C'est sans doute la reconversion la plus improbable et spectaculaire du football suisse. Marc Roger, ex-agent de stars du ballon rond et président de Servette (2004-2005) est désormais compagnon d'Emmaüs dans le Sud de la France. Autrement dit, celui qui a, pendant près de vingt ans, brassé des millions, vécu dans des villas de luxe, dormi dans des palaces, voyagé en jet privé et serré la main de Pelé ou Platini côtoie aujourd'hui la misère au quotidien.
En fait, il a lui-même dégringolé dans celle-ci. En janvier 2021, ruiné, il sonne à la porte d'un établissement d'Emmaüs, son dernier espoir avant de se retrouver à la rue. Frédéric Piazza, responsable adjoint des sites Emmaüs de Nîmes, Alès et Arles, s'en souvient parfaitement dans L'Equipe:
Au départ, l'ex-boss de Servette touche 83 euros par semaine pour son travail chez Emmaüs. Il est nourri, logé et blanchi par l'organisation caritative, comme l'explique L'Illustré, qui est allé à la rencontre de Marc Roger en juillet 2022. Quelques semaines avant la visite du média suisse, il est promu coresponsable des magasins d’Alès, de Nîmes et d’Arles. Un job avec un contrat CDI qui lui a permis de retrouver un semblant de vie normale. «Je suis bien payé, avec des avantages comme la voiture de fonction, je prends les repas du midi avec les compagnons», explique Marc Roger dans L'Equipe.
En plus d'un petit confort matériel, l'ex-président de Servette a surtout retrouvé un sens à sa vie grâce à Emmaüs:
Il confie être aujourd'hui totalement désintéressé par le football, avoir «perdu la passion» et ne plus regarder aucun match. «Je n'ai plus envie, j'ai trouvé un autre équilibre», avoue-t-il.
Il faut dire que Marc Roger a payé le prix de ses excès dans le milieu du football. On le voit sur son visage, très marqué. Oui, 17 ans après son départ du Servette FC, l'homme de 59 ans a pris un sacré coup de vieux. Son expérience à la tête du club genevois – «l'erreur de ma vie», regrette-t-il – l'a amené derrière les barreaux. En février 2004, il reprend des Grenat déjà mal en point financièrement, qu'il enterrera définitivement en février 2005, à coups de délires mégalos (signatures de joueurs hors de prix comme Christian Karembeu ou Stéphane Ziani) et de gestion calamiteuse.
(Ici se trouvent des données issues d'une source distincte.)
Lemma ModeTok_proper mode evs levels t : ModeTok mode evs levels t → Forall proper_token t.
Proof.
  assert ((∀ n t, NodeTok n t → Forall proper_token t) ∧ (∀ v t, ValueTok v t → Forall proper_token t) ∧
    (∀ items t, ListTok items t → Forall proper_token t) ∧ (∀ items t, MapTok items t → Forall proper_token t))
    as (HN & _ & HLi & HM).
  { apply Tok_mutind; intros; repeat (apply List.Forall_cons || apply Forall_app_2 || apply List.Forall_nil); try done.
    by destruct v; simplify_eq/=. }
  destruct 1; eauto.
Qed.

(** ** The theorem *)

Lemma checker_accepts (mode : EYsonType) (limit : nat) (tokens : list TToken) :
  Z.of_nat limit < 2 ^ 32 → Forall proper_token tokens →
  match (OnTokens tokens (TYsonSyntaxChecker.New mode (Z.of_nat limit)) ≫= TYsonSyntaxChecker.OnFinish) with
  | Ok c => TYsonSyntaxChecker.GetNestingLevel c = 0 ∧
      ∃ evs levels, ModeTok mode evs levels tokens ∧ fits_level limit 0 levels
  | Throw _ => ¬ ∃ evs levels, ModeTok mode evs levels tokens ∧ fits_level limit 0 levels
  | _ => False
  end.
Proof.
  intros HL Htokens.
  pose proof (OnTokens_implements limit tokens _ _ HL (List.Forall_impl _ proper_real Htokens) (New_simulates mode limit HL)) as H.
  assert (steps limit tokens (initial mode) = None → ¬ ∃ evs levels, ModeTok mode evs levels tokens ∧ fits_level limit 0 levels) as Hnone.
  { intros HN (evs & levels & Hm & Hf). destruct (ModeTok_steps _ _ _ _ _ Hm Hf) as (? & ? & _). congruence. }
  destruct (steps limit tokens (initial mode)) as [a|] eqn:Hsteps; simpl in H.
  - destruct H as (c & -> & Hsim). simpl. pose proof (OnFinish_accepting _ _ _ Hsim) as Hfin.
    destruct (accepting a) eqn:Hacc.
    + rewrite Hfin. split.
      * destruct Hsim as (_ & _ & ->). by destruct a as [|[[] []] []].
      * eapply Doc_accepting; [|exact Hacc]. by apply (steps_sound _ _ _ _ _ [] Htokens (Doc_initial limit mode)).
    + destruct Hfin as (e & ->). intros (evs & levels & Hm & Hf).
      destruct (ModeTok_steps _ _ _ _ _ Hm Hf) as (? & ? & ?). congruence.
  - destruct H as (e & ->). simpl. by apply Hnone.
Qed.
Il laisse Servette avec des dettes de 12 millions de francs suisses. De quoi mettre en faillite ce club historique du foot helvétique, relégué administrativement en troisième division.
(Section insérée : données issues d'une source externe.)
(** A call on the lexer, on the checker. *)
Definition with_lexer {A} (f : TLexer → Result (TLexer * A)) (p : TYsonPullParser) : Result (TYsonPullParser * A) :=
  '(l, a) ← f (PLexer p); Ok ({| PLexer := l; SyntaxChecker_ := SyntaxChecker_ p |}, a).
Definition with_checker (f : Checker.t → Result Checker.t) (p : TYsonPullParser) : Result TYsonPullParser :=
  c ← f (SyntaxChecker_ p); Ok {| PLexer := PLexer p; SyntaxChecker_ := c |}.
Definition advance1 (p : TYsonPullParser) : TYsonPullParser :=
  {| PLexer := advance 1 (PLexer p); SyntaxChecker_ := SyntaxChecker_ p |}.

(** ** Visitors *)

Record TVisitor (V R : Type) := {
  VisitItem : TYsonItem → Checker.t → V → Result (V * R);
  VisitEquality : Checker.t → V → Result V;
  VisitSeparator : Checker.t → V → Result V
}.
Arguments VisitItem {V R} _ _ _ _.
Arguments VisitEquality {V R} _ _ _.
Arguments VisitSeparator {V R} _ _ _.

Definition TYsonItemCreatingVisitor : TVisitor unit TYsonItem :=
  {| VisitItem item _ v := Ok (v, item); VisitEquality _ v := Ok v; VisitSeparator _ v := Ok v |}.

Definition TNullVisitor : TVisitor unit unit :=
  {| VisitItem _ _ v := Ok (v, ()); VisitEquality _ v := Ok v; VisitSeparator _ v := Ok v |}.

(** The bytes [TUncheckedYsonTokenWriter] writes for an item in binary form. *)
Definition WriteItem (item : TYsonItem) (out : list byte) : list byte :=
  match item with
  | Simple BeginAttributes => WriteSymbol BeginAttributesSymbol out
  | Simple EndAttributes => WriteSymbol EndAttributesSymbol out
  | Simple BeginMap => WriteSymbol BeginMapSymbol out
  | Simple EndMap => WriteSymbol EndMapSymbol out
  | Simple BeginList => WriteSymbol BeginListSymbol out
  | Simple EndList => WriteSymbol EndListSymbol out
  | Simple EntityValue => WriteSymbol EntitySymbol out
  | Simple _ => out
  | ItemString value => WriteBinaryString value out
  | ItemInt64 value => WriteBinaryInt64 value out
  | ItemUint64 value => WriteBinaryUint64 value out
  | ItemDouble value => WriteBinaryDouble value out
  | ItemBoolean value => WriteBinaryBoolean value out
  end.

Definition TYsonTokenWritingVisitor : TVisitor (list byte) unit :=
  {| VisitItem item _ out := Ok (WriteItem item out, ());
     VisitEquality _ out := Ok (WriteSymbol KeyValueSeparatorSymbol out);
     VisitSeparator _ out := Ok (WriteSymbol ItemSeparatorSymbol out) |}.

Section ConsumerVisitor.
Context {C : Type} `{IYsonConsumer C}.

Record TYsonConsumerVisitor := { VConsumer : C; WaitingForListItem_ : list bool }.

Definition SetWaitingForListItem (value : bool) (nestingLevelDelta : Z) (checker : Checker.t)
    (v : TYsonConsumerVisitor) : Result (TYsonConsumerVisitor * bool) :=
  let nestingLevel := Checker.GetNestingLevel checker + nestingLevelDelta in
  let waiting := WaitingForListItem_ v in
  let waiting :=
    if nestingLevel >=? Z.of_nat (length waiting) then
      waiting ++ replicate (Z.to_nat (Z.max (nestingLevel + 1) (2 * Z.of_nat (length waiting))) - length waiting) false
    else waiting in
  if nestingLevel <? 0 then Crash
  else
    match waiting !! Z.to_nat nestingLevel with
    | None => Crash
    | Some was =>
        Ok ({| VConsumer := VConsumer v; WaitingForListItem_ := <[Z.to_nat nestingLevel := value]> waiting |}, was)
    end.

Definition call (ev : TYsonEvent) (v : TYsonConsumerVisitor) : Result TYsonConsumerVisitor :=
  '(c, _) ← OnEvent ev (VConsumer v);
  Ok {| VConsumer := c; WaitingForListItem_ := WaitingForListItem_ v |}.

Definition MaybeEmitOnListItem (nestingLevelDelta : Z) (checker : Checker.t) (v : TYsonConsumerVisitor)
    : Result TYsonConsumerVisitor :=
  '(v, wasWaiting) ← SetWaitingForListItem false nestingLevelDelta checker v;
  if wasWaiting : bool then call OnListItem v else Ok v.

Definition VisitConsumer (item : TYsonItem) (checker : Checker.t) (v : TYsonConsumerVisitor)
    : Result (TYsonConsumerVisitor * unit) :=
  v ← match item with
      | Simple BeginAttributes => v ← MaybeEmitOnListItem (-1) checker v; call OnBeginAttributes v
      | Simple EndAttributes => call OnEndAttributes v
      | Simple BeginMap => v ← MaybeEmitOnListItem (-1) checker v; call OnBeginMap v
      | Simple EndMap => call OnEndMap v
      | Simple BeginList =>
          v ← MaybeEmitOnListItem (-1) checker v;
          '(v, _) ← SetWaitingForListItem true 0 checker v;
          call OnBeginList v
      | Simple EndList => '(v, _) ← SetWaitingForListItem false 1 checker v; call OnEndList v
      | ItemString value =>
          isOnKey ← Checker.IsOnKey checker;
          if isOnKey : bool then call (OnKeyedItem value) v
          else v ← MaybeEmitOnListItem 0 checker v; call (OnStringScalar value) v
      | ItemInt64 value => v ← MaybeEmitOnListItem 0 checker v; call (OnInt64Scalar value) v
      | ItemUint64 value => v ← MaybeEmitOnListItem 0 checker v; call (OnUint64Scalar value) v
      | ItemDouble value => v ← MaybeEmitOnListItem 0 checker v; call (OnDoubleScalar value) v
      | ItemBoolean value => v ← MaybeEmitOnListItem 0 checker v; call (OnBooleanScalar value) v
      | Simple EntityValue => v ← MaybeEmitOnListItem 0 checker v; call OnEntity v
      | Simple _ => Ok v
      end;
  Ok (v, ()).

Definition ConsumerVisitor : TVisitor TYsonConsumerVisitor unit :=
  {| VisitItem := VisitConsumer;
     VisitEquality _ v := Ok v;
     VisitSeparator checker v :=
       isListSeparator ← Checker.IsListSeparator checker;
       if isListSeparator : bool then '(v, _) ← SetWaitingForListItem true 0 checker v; Ok v else Ok v |}.
End ConsumerVisitor.
Arguments TYsonConsumerVisitor : clear implicits.

(** ** The parser *)

Section TYsonPullParser.
Context (FromString_double : list byte → Result Z).

(** The lexer's default memory limit. *)
#[local] Abbreviation ML := DefaultMemoryLimit.

(** The branch of [NextImpl] for a literal that starts with a digit or a sign. *)
Definition NextNumeric (p : TYsonPullParser) : Result (TYsonPullParser * option TToken) :=
  '(p, (numericResult, valueBuffer)) ← with_lexer (ReadNumeric ML true) p;
  let literal (r : Result Z) (item : Z → TYsonItem) :=
    match r with
    | Throw _ => Throw EBadLiteral
    | r => value ← r; p ← with_checker Checker.OnSimpleNonstring p; Ok (p, Some (Item (item value)))
    end in
  match numericResult with
  | NumericDouble => literal (FromString_double valueBuffer) ItemDouble
  | NumericInt64 => literal (FromString_i64 valueBuffer) ItemInt64
  | NumericUint64 => literal (FromString_ui64 (take (length valueBuffer - 1) valueBuffer)) ItemUint64
  end.

(** The [switch] of [NextImpl], up to the visitor: the lexer's and the checker's calls in
    their order, and the token that was read; [None] is white space. *)
Definition NextSwitch (ch : byte) (p : TYsonPullParser) : Result (TYsonPullParser * option TToken) :=
  let bracket check type := p ← with_checker check (advance1 p); Ok (p, Some (Item (Simple type))) in
  if Byte.eqb ch BeginAttributesSymbol then bracket Checker.OnAttributesBegin BeginAttributes
  else if Byte.eqb ch EndAttributesSymbol then bracket Checker.OnAttributesEnd EndAttributes
  else if Byte.eqb ch BeginMapSymbol then bracket Checker.OnBeginMap BeginMap
  else if Byte.eqb ch EndMapSymbol then bracket Checker.OnEndMap EndMap
  else if Byte.eqb ch BeginListSymbol then bracket Checker.OnBeginList BeginList
  else if Byte.eqb ch EndListSymbol then bracket Checker.OnEndList EndList
  else if Byte.eqb ch x22 then
    '(p, value) ← with_lexer (ReadQuotedString ML) (advance1 p);
    p ← with_checker Checker.OnString p; Ok (p, Some (Item (ItemString value)))
  else if Byte.eqb ch StringMarker then
    p ← with_checker Checker.OnString (advance1 p);
    '(p, value) ← with_lexer (ReadBinaryString ML) p; Ok (p, Some (Item (ItemString value)))
  else if Byte.eqb ch Int64Marker then
    '(p, value) ← with_lexer ReadBinaryInt64 (advance1 p);
    p ← with_checker Checker.OnSimpleNonstring p; Ok (p, Some (Item (ItemInt64 value)))
  else if Byte.eqb ch Uint64Marker then
    '(p, value) ← with_lexer ReadBinaryUint64 (advance1 p);
    p ← with_checker Checker.OnSimpleNonstring p; Ok (p, Some (Item (ItemUint64 value)))
  else if Byte.eqb ch DoubleMarker then
    '(p, value) ← with_lexer ReadBinaryDouble (advance1 p);
    p ← with_checker Checker.OnSimpleNonstring p; Ok (p, Some (Item (ItemDouble value)))
  else if Byte.eqb ch FalseMarker then
    p ← with_checker Checker.OnSimpleNonstring (advance1 p); Ok (p, Some (Item (ItemBoolean false)))
  else if Byte.eqb ch TrueMarker then
    p ← with_checker Checker.OnSimpleNonstring (advance1 p); Ok (p, Some (Item (ItemBoolean true)))
  else if Byte.eqb ch EntitySymbol then
    p ← with_checker Checker.OnSimpleNonstring (advance1 p); Ok (p, Some (Item (Simple EntityValue)))
  else if Byte.eqb ch EndSymbol then
    p ← with_checker Checker.OnFinish p; Ok (p, Some (Item (Simple EndOfStream)))
  else if Byte.eqb ch "%" then
    '(p, ch) ← with_lexer (lift (GetChar false)) (advance1 p);
    if Byte.eqb ch "t" || Byte.eqb ch "f" then
      p ← with_checker Checker.OnSimpleNonstring p;
      '(p, value) ← with_lexer (ReadBoolean ML false) p; Ok (p, Some (Item (ItemBoolean value)))
    else
      p ← with_checker Checker.OnSimpleNonstring p;
      '(p, value) ← with_lexer (ReadNanOrInf ML false) p; Ok (p, Some (Item (ItemDouble value)))
  else if Byte.eqb ch KeyValueSeparatorSymbol then
    p ← with_checker Checker.OnEquality p; Ok (advance1 p, Some Equality)
  else if Byte.eqb ch ItemSeparatorSymbol then
    p ← with_checker Checker.OnSeparator p; Ok (advance1 p, Some Separator)
  else if IsSpace ch then
    '(p, _) ← with_lexer (SkipSpaceAndGetChar true) p; Ok (p, None)
  else if isdigit ch || Byte.eqb ch "-" || Byte.eqb ch "+" then NextNumeric p
  else if isalpha ch || Byte.eqb ch "_" then
    '(p, value) ← with_lexer (ReadUnquotedString ML true) p;
    p ← with_checker Checker.OnString p; Ok (p, Some (Item (ItemString value)))
  else Throw (EUnexpectedChar ch).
Marc Roger n'en a pas fini avec la justice: en mai dernier, il a été condamné à neuf mois de prison ferme par le tribunal de Bourg-en-Bresse, en France. En cause: des accusations de complicité de vol aggravé et d'extorsion dans une affaire datant de 2016. L'ex-boss servettien a fait appel et attend désormais le jugement.
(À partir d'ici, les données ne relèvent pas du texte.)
(* ===== verification/PullTraversal.v ===== *)
(** Whole values through the pull parser: [SkipComplexValue], [TransferComplexValue] and the
    loop behind them.

    [TraverseComplexValueOrAttributes] calls [NextImpl] until the nesting level is back
    where it was. The lemmas say, for any visitor, that this shows the visitor exactly the
    tokens of one node ([visit_tokens]) and stops right behind them; for the visitor that
    calls a consumer, the tokens of a node are the calls [node_events] prescribes, the list
    item calls that the stack [WaitingForListItem_] decides about included. *)

From S2P Require Import Prelude YsonStream YsonLexer YsonEvents YsonParser YsonGrammar YsonWriter SyntaxChecker PullParser.

(** ** What a visitor is shown *)

Section Visit.
Context {V R : Type} (visitor : TVisitor V R) (L : nat).

Definition visit_token (token : TToken) (c : Checker.t) (v : V) : Result V :=
  match token with
  | Item item => '(v, _) ← VisitItem visitor item c v; Ok v
  | Equality => VisitEquality visitor c v
  | Separator => VisitSeparator visitor c v
  end.

Fixpoint visit_tokens (tokens : list TToken) (a : list TFrame) (v : V) : Result V :=
  match tokens with
  | [] => Ok v
  | token :: tokens =>
      match step L token a with
      | None => Crash
      | Some a => v ← visit_token token (checker L a) v; visit_tokens tokens a v
      end
  end.

Lemma visit_tokens_app t1 t2 a a1 v : steps L t1 a = Some a1 →
  visit_tokens (t1 ++ t2) a v = v ← visit_tokens t1 a v; visit_tokens t2 a1 v.
Proof.
  revert a v. induction t1 as [|token t1 IH]; intros a v E; simpl in *; [by simplify_eq|].
  destruct (step L token a) as [a'|]; [|done]. simpl in E.
  destruct (visit_token token (checker L a') v); [|done..]. run_bind. by apply IH.
Qed.
End Visit.

(** ** Runs that stay above a level *)

(** Before every token more than [b] frames are open. *)
Fixpoint runs (L b : nat) (tokens : list TToken) (a a' : list TFrame) : Prop :=
  match tokens with
  | [] => a = a'
  | token :: tokens => (b < length a)%nat ∧ ∃ a1, step L token a = Some a1 ∧ runs L b tokens a1 a'
  end.

Lemma steps_snoc L tokens token a a1 a2 : steps L tokens a = Some a1 → step L token a1 = Some a2 → steps L (tokens ++ [token]) a = Some a2.
Proof. intros E1 E2. rewrite steps_app, E1. cbn [steps mbind option_bind]. by rewrite E2. Qed.

Lemma runs_app L b t1 t2 a a1 a2 : runs L b t1 a a1 → runs L b t2 a1 a2 → runs L b (t1 ++ t2) a a2.
Proof.
  revert a. induction t1 as [|token t1 IH]; intros a; simpl; [by intros ->|].
  intros (Hb & a' & Ha & H) H2. split; [done|]. exists a'. split; [done|by apply IH].
Qed.

Lemma runs_steps L b tokens a a' : runs L b tokens a a' → steps L tokens a = Some a'.
Proof. revert a. induction tokens as [|token tokens IH]; intros a; simpl; [by intros ->|]. intros (_ & a1 & -> & H). by apply IH. Qed.

Lemma runs_complete L :
  (∀ n t, NodeTok n t → ∀ c (a : list TFrame) b, (b <= length a)%nat → fits_level L (length a) (node_levels n) →
     runs L b t ((c, PValue) :: a) ((c, PSeparator) :: a)) ∧
  (∀ v t, ValueTok v t → ∀ c p (a : list TFrame) b, (b <= length a)%nat → expects p = true → fits_level L (length a) (value_levels v) →
     runs L b t ((c, p) :: a) ((c, PSeparator) :: a)) ∧
  (∀ items t, ListTok items t → ∀ (a : list TFrame) b, (b <= length a)%nat → fits_level L (length a) (list_levels items) →
     ∃ p, runs L b t ((CList, PValue) :: a) ((CList, p) :: a) ∧ (p = PValue ∨ p = PSeparator)) ∧
  (∀ items t, MapTok items t → ∀ c (a : list TFrame) b, (b <= length a)%nat → is_map c = true → fits_level L (length a) (map_levels items) →
     ∃ p, runs L b t ((c, PKey) :: a) ((c, p) :: a) ∧ (p = PKey ∨ p = PSeparator)).
Proof.
  apply Tok_mutind.
  - intros v t _ IH c a b Hb Hf. by apply IH.
  - intros attributes v ta t _ IHa _ IHv c a b Hb Hf. rewrite node_levels_attributes in Hf.
    apply fits_max in Hf as [[Hlt Hfa]%fits_S Hfv].
    destruct (IHa CAttributes ((c, PAttributeless) :: a) b ltac:(simpl; lia) eq_refl Hfa) as (p & Hp & Hcase).
    split; [simpl; lia|]. eexists. split; [by auto with yson|].
    apply (runs_app _ _ _ _ _ _ _ Hp). split; [simpl; lia|]. exists ((c, PAttributeless) :: a).
    split; [by destruct Hcase as [-> | ->]|by apply IHv].
  - intros v item Hv c p a b Hb Hp _. split; [simpl; lia|]. exists ((c, PSeparator) :: a). split; [|done].
    destruct v; simplify_eq/=; by destruct p.
  - intros items t _ IH c p a b Hb Hp Hf. rewrite value_levels_list in Hf. apply fits_S in Hf as [Hlt Hf].
    destruct (IH ((c, PSeparator) :: a) b ltac:(simpl; lia) Hf) as (q & Hq & Hcase).
    split; [simpl; lia|]. eexists. split; [by auto with yson|].
    apply (runs_app _ _ _ _ _ _ _ Hq). split; [simpl; lia|]. exists ((c, PSeparator) :: a). split; [by destruct Hcase as [-> | ->]|done].
  - intros items t _ IH c p a b Hb Hp Hf. rewrite value_levels_map in Hf. apply fits_S in Hf as [Hlt Hf].
    destruct (IH CMap ((c, PSeparator) :: a) b ltac:(simpl; lia) eq_refl Hf) as (q & Hq & Hcase).
    split; [simpl; lia|]. eexists. split; [by auto with yson|].
    apply (runs_app _ _ _ _ _ _ _ Hq). split; [simpl; lia|]. exists ((c, PSeparator) :: a). split; [by destruct Hcase as [-> | ->]|done].
  - intros a b _ _. exists PValue. split; [done|by left].
  - intros n t _ IH a b Hb Hf. simpl in Hf. exists PSeparator. split; [|by right]. apply IH; [done|]. by apply fits_max in Hf as [? _].
  - intros n t items ts _ IHn _ IHi a b Hb Hf. apply fits_max in Hf as [Hfn Hfi].
    destruct (IHi a b Hb Hfi) as (p & Hp & Hcase). exists p. split; [|done].
    eapply runs_app; [by apply IHn|]. split; [simpl; lia|]. eexists. split; [done|exact Hp].
  - intros c a b _ _ _. exists PKey. split; [done|by left].
  - intros key n t _ IH c a b Hb Hc Hf. simpl in Hf. exists PSeparator. split; [|by right]. split; [simpl; lia|].
    exists ((c, PEquality) :: a). split; [done|]. split; [simpl; lia|]. exists ((c, PValue) :: a). split; [done|]. apply IH; [done|].
    by apply fits_max in Hf as [? _].
  - intros key n t items ts _ IHn _ IHi c a b Hb Hc Hf. apply fits_max in Hf as [Hfn Hfi].
    destruct (IHi c a b Hb Hc Hfi) as (p & Hp & Hcase). exists p. split; [|done]. split; [simpl; lia|].
    exists ((c, PEquality) :: a). split; [done|]. split; [simpl; lia|]. exists ((c, PValue) :: a). split; [done|].
    eapply runs_app; [by apply IHn|]. split; [simpl; lia|]. exists ((c, PKey) :: a). split; [by destruct c|exact Hp].
Qed.

(** A collection, up to its closing bracket. *)
Definition closing (c : TContext) : EYsonItemType := match c with CList => EndList | CMap => EndMap | _ => EndAttributes end.

Lemma list_brackets L items body g (a : list TFrame) : ListTok items body → fits_level L (S (length a)) (list_levels items) →
  runs L (S (length a)) (body ++ [Item (Simple EndList)]) ((CList, PValue) :: g :: a) (g :: a).
Proof.
  intros Hbody Hf. destruct (runs_complete L) as (_ & _ & RL & _). destruct (RL _ _ Hbody (g :: a) (S (length a)) ltac:(simpl; lia) Hf) as (q & Hr & Hcase).
  apply (runs_app _ _ _ _ _ _ _ Hr). split; [simpl; lia|]. eexists. split; [|done]. by destruct Hcase as [-> | ->].
Qed.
D'ici là, il pourra continuer à se vider la tête grâce à son travail chez Emmaüs. «L’abbé Pierre résonne en moi comme un nom magique. J’entends mettre toutes mes forces dans la mission qu’il nous a assignée afin d’adoucir autant que possible la misère et la souffrance des plus démunis», se réjouissait Marc Roger dans L'Illustré. Même si la nouvelle vocation du Français est des plus louables, pas sûr qu'elle attendrisse les fans servettiens et leur fasse oublier cette période très sombre de leur club de cœur... (yog)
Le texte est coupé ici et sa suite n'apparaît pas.